*Work to complete*.
Look in the material below for the line holding "plain_wf left →". Set it down exactly, with each later line up to and including the line holding "destruct (resource_add_meta left right) as (Hka".

━━ Task input

Lemma add_sub_value `{IclLaws} (left right : Resource) :
  value_wf left → value_wf right → r_type left = r_type right →
  sum_in_range left right → value_disjoint left right →
  value_eqb (resource_sub (resource_add left right) right) left = true.
Proof.
  intros Hl Hr Ht Hsum Hdis.
  pose proof (resource_add_value_wf left right Hl Hr Ht Hsum) as Hadd.
  destruct (resource_add_meta left right) as (_ & _ & _ & _ & _ & _ & _ & Hty & _).
  destruct (resource_sub_meta (resource_add left right) right)
    as (_ & _ & _ & _ & _ & _ & _ & Hty' & _).
  unfold value_eqb, value_disjoint, sum_in_range in *. rewrite Hty', Hty.
  pose proof (value_wf_scalar _ Hl) as Hsl.
  destruct (r_type left) eqn:E; symmetry in Ht.
  - rewrite resource_sub_scalar, resource_add_scalar, scalar_eq_fixed by done.
    rewrite fixed_sub; rewrite fixed_add by auto; rewrite Z.add_simpl_r; [done|].
    by apply Hsl.
  - rewrite resource_sub_ranges by done.
    pose proof (value_wf_ranges _ Hadd Hty) as Hwf.
    destruct (ranges_sub_assign_spec (T:=icl_T) (ranges_of (resource_add left right))
                (ranges_of right)) as [Hc Hm]; [done|auto with urb|].
    apply ranges_eq_iff; [by apply canonical_wf|auto with urb|]. intros x. rewrite Hm.
    rewrite resource_add_ranges by done.
    destruct (ranges_add_assign_spec (ranges_of left) (ranges_of right)) as [_ Hm'];
      [auto with urb..|]. rewrite Hm'. specialize (Hdis x). tauto.
  - rewrite resource_sub_set, resource_add_set by done.
    apply set_eq_iff, set_add_sub; auto with urb.
  - unfold value_wf in Hl. by rewrite E in Hl.
Qed.

(** Adding two addable resources and subtracting one of them gives a
    resource equal to the other, and the sum contains both: nothing is lost
    or invented by [operator+] and [operator-]. *)
Theorem resource_add_sub_cancel `{IclLaws} (left right : Resource) :
  plain_wf left → plain_wf right → addable left right = true →
  sum_in_range left right → value_disjoint left right →
  resource_eqb (resource_sub (resource_add left right) right) left = true ∧
  resource_contains (resource_add left right) right = true ∧
  resource_contains (resource_add left right) left = true.
Proof.
  intros (Ml & Vl & Sl) (Mr & Vr & Sr) Hadd Hsum Hdis.
  apply addable_iff in Hadd as (_ & Hk & Hex); [|done..].
  pose proof (key_type_eq _ _ Hk) as Ht.
  destruct (resource_add_meta left right) as (Hka & Hsa & Hma & _).
  destruct (resource_sub_meta (resource_add left right) right) as (Hks & Hss & Hms & _).
  pose proof (resource_add_value_wf left right Vl Vr Ht Hsum) as Va.
  destruct (add_value_le left right Vl Vr Ht Hsum) as [Hle1 Hle2].
  rewrite (key_exclusive _ _ (eq_sym Hka)) in Hex.
  rewrite resource_eqb_iff, !resource_contains_iff by (auto || congruence).
  split; [split; [congruence|split; [congruence|by apply add_sub_value]]|].
  split; (split; [congruence|split; [congruence|split; [congruence|done]]]).
Qed.

(** The equality tests of labels with duplicate pairs and of disk sources
    are not symmetric: the left operand's labels and messages are looked up in
    the right one, but not the other way round. *)
Theorem equality_not_symmetric :
  (let a := mkLabel "k" (Some "a") in let b := mkLabel "k" (Some "b") in
   labels_eqb [a; a] [a; b] = true ∧ labels_eqb [a; b] [a; a] = false) ∧
  (let s := mkSource PATH None None in let t := mkSource PATH (Some (Some "/mnt")) None in
   source_eqb s t = true ∧ source_eqb t s = false).
Proof. repeat split; reflexivity. Qed.

(** ** Witnesses *)

Definition scalar_resource (name : string) (thousandths : Z) : Resource :=
  mkResource None name SCALAR (Some (mkScalar (convertToFloating thousandths))) None None
    None None None [] None false false.
Definition ranges_resource (name : string) (rs : Ranges) : Resource :=
  mkResource None name RANGES None (Some rs) None None None None [] None false false.

Lemma scalar_resource_wf (name : string) (n : Z) :
  0 ≤ n → in_range n → plain_wf (scalar_resource name n).
Proof.
  intros Hn Hr. split; [split; [constructor|done]|]. split; [|done].
  repeat split. eexists. split; [done|]. unfold fixed. cbn [scalar_value].
  by rewrite fixed_floating.
Qed.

━━━━

*Output for this task*.
  plain_wf left → plain_wf right → addable left right = true →
  sum_in_range left right → value_disjoint left right →
  resource_eqb (resource_sub (resource_add left right) right) left = true ∧
  resource_contains (resource_add left right) right = true ∧
  resource_contains (resource_add left right) left = true.
Proof.
  intros (Ml & Vl & Sl) (Mr & Vr & Sr) Hadd Hsum Hdis.
  apply addable_iff in Hadd as (_ & Hk & Hex); [|done..].
  pose proof (key_type_eq _ _ Hk) as Ht.
  destruct (resource_add_meta left right) as (Hka & Hsa & Hma & _).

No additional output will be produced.